See it if You support small theater companies and new plays; you'd like to see more plays exploring the subject matter of mental health
Don't see it if At 75 min. the play still felt long; scene transitions were awkward, acting at times stilted, dialogue unnatural; need to suspend disbelief
See it if you want to see new work that is exploring the lives of emotionally damaged women in a new way.
Don't see it if if your looking established, vetted theatre and not comfortable with independent & less polished
"Jacobson's writing is excellent. The two female lead characters are complex, unique, and fully fleshed-out; their interactions are engaging and sincere. D’Angelo and Sandberg give truthful, nonjudgmental performances that never seem cliché or formulaic...A distracting and unnecessary element is the constant changing of scenery...A timely piece of theater that dives into the extremes of emotions and perceptions that seem inherently universal."

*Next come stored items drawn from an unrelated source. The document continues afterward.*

(* ===== verification/OvsdbDatum.v ===== *)
(** Data as finite sets and maps: what the operations of [OvsdbData] do to well-formed data,
    whose keys are distinct and in order. *)
From stdpp Require Import gmap sorting.
From S2P Require Import Prelude Text Unicode Containers Shash Json JsonLex JsonNumber Sort Uuid OvsdbTypes OvsdbData.

(** The finite numbers, without the negative zero, are ordered as the reals are.  Every number
    between the largest ones is finite, and decimal numbers are read as such. *)
Class DoubleOk (R : Type) {D : Double R} {DO : DoubleOrder R} := {
  canonical : R -> Prop;
  double_lt_irrefl x : canonical x -> double_ltb x x = false;
  double_lt_trans x y z : canonical x -> canonical y -> canonical z ->
    double_ltb x y = true -> double_ltb y z = true -> double_ltb x z = true;
  double_lt_total x y : canonical x -> canonical y -> double_ltb x y = false -> double_ltb y x = false -> x = y;
  double_le_spec x y : canonical x -> canonical y -> double_leb x y = negb (double_ltb y x);
  double_le_trans x y z : double_leb x y = true -> double_leb y z = true -> double_leb x z = true;
  double_eq_spec x y : canonical x -> canonical y -> double_eqb x y = true <-> x = y;
  double_range x : canonical x -> double_leb minus_DBL_MAX x = true /\ double_leb x DBL_MAX = true;
  double_finite x : double_leb minus_DBL_MAX x = true -> double_leb x DBL_MAX = true ->
    canonical (if double_eqb x double_zero then double_zero else x);
  strtod_range s x : Forall (λ c, JsonNumber.numeral c = true) s -> Json.str_to_double s = Some x ->
    double_leb minus_DBL_MAX x = true /\ double_leb x DBL_MAX = true;
  double_integer x : LLONG_MIN <= x <= LLONG_MAX -> canonical (double_of_integer x);
  double_zero_ok : canonical double_zero;
  double_max_ok : canonical DBL_MAX;
  double_min_ok : canonical minus_DBL_MAX;
}.

Module OvsdbDatum.
Export OvsdbData.

Section datum.
Context {R : Type} {D : Double R} {DO : DoubleOrder R} {Dok : DoubleOk R} {So : Sorting} {Sok : SortingOk So}.

Abbreviation atom := (ovsdb_atom R).
Abbreviation datum := (ovsdb_datum R).
Abbreviation row := (atom * option atom)%type.
Implicit Types (a b c : atom) (d e : datum) (r s : row) (kt vt : ovsdb_atomic_type).

(** ** Atoms *)

(** Atoms of a type, as the code makes them. *)
Definition atom_ok kt a : Prop :=
  atom_type a = kt /\
  match a with
  | ATOM_INTEGER z => LLONG_MIN <= z <= LLONG_MAX
  | ATOM_REAL x => canonical x
  | ATOM_BOOLEAN _ => True
  | ATOM_STRING s => no_nul s
  | ATOM_UUID u => uuid_ok u
  end.

Abbreviation cmp := ovsdb_atom_compare_3way.

Lemma real_cases (x y : R) : canonical x -> canonical y ->
  double_ltb x y = true /\ double_ltb y x = false \/ x = y /\ double_ltb x x = false \/ double_ltb y x = true /\ double_ltb x y = false.
Proof.
  intros Hx Hy. destruct (double_ltb x y) eqn:E1, (double_ltb y x) eqn:E2; [| by left | by right; right |].
  - pose proof (double_lt_trans x y x Hx Hy Hx E1 E2) as H. by rewrite double_lt_irrefl in H.
  - right; left. split; [by apply double_lt_total | by apply double_lt_irrefl].
Qed.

"A psychological drama, this play just scratches the surface of what it can be...It is exceptionally difficult to depict mental illness on stage. Jacobson and director Williams have done a noble job in their attempt. But the script and execution teeter on the line of textbook with not quite enough theatricality...Even in the brevity of the piece, the pacing was sluggish...There is something innately promising about 'How to Be Safe.'"
"I was enthralled. Jacobson does a great job in not only making their mental state a reality to us, but also getting the audience to care about these characters…On the other hand, I wish scenes with the male counterpart, played by Brandon Ferraro, were more sparse and not as lengthy…A powerful study on mental health and its many paths, I recommend wholeheartedly you go and see this production…It’s not often for such a truthful show about this subject to grace the stages of NYC.”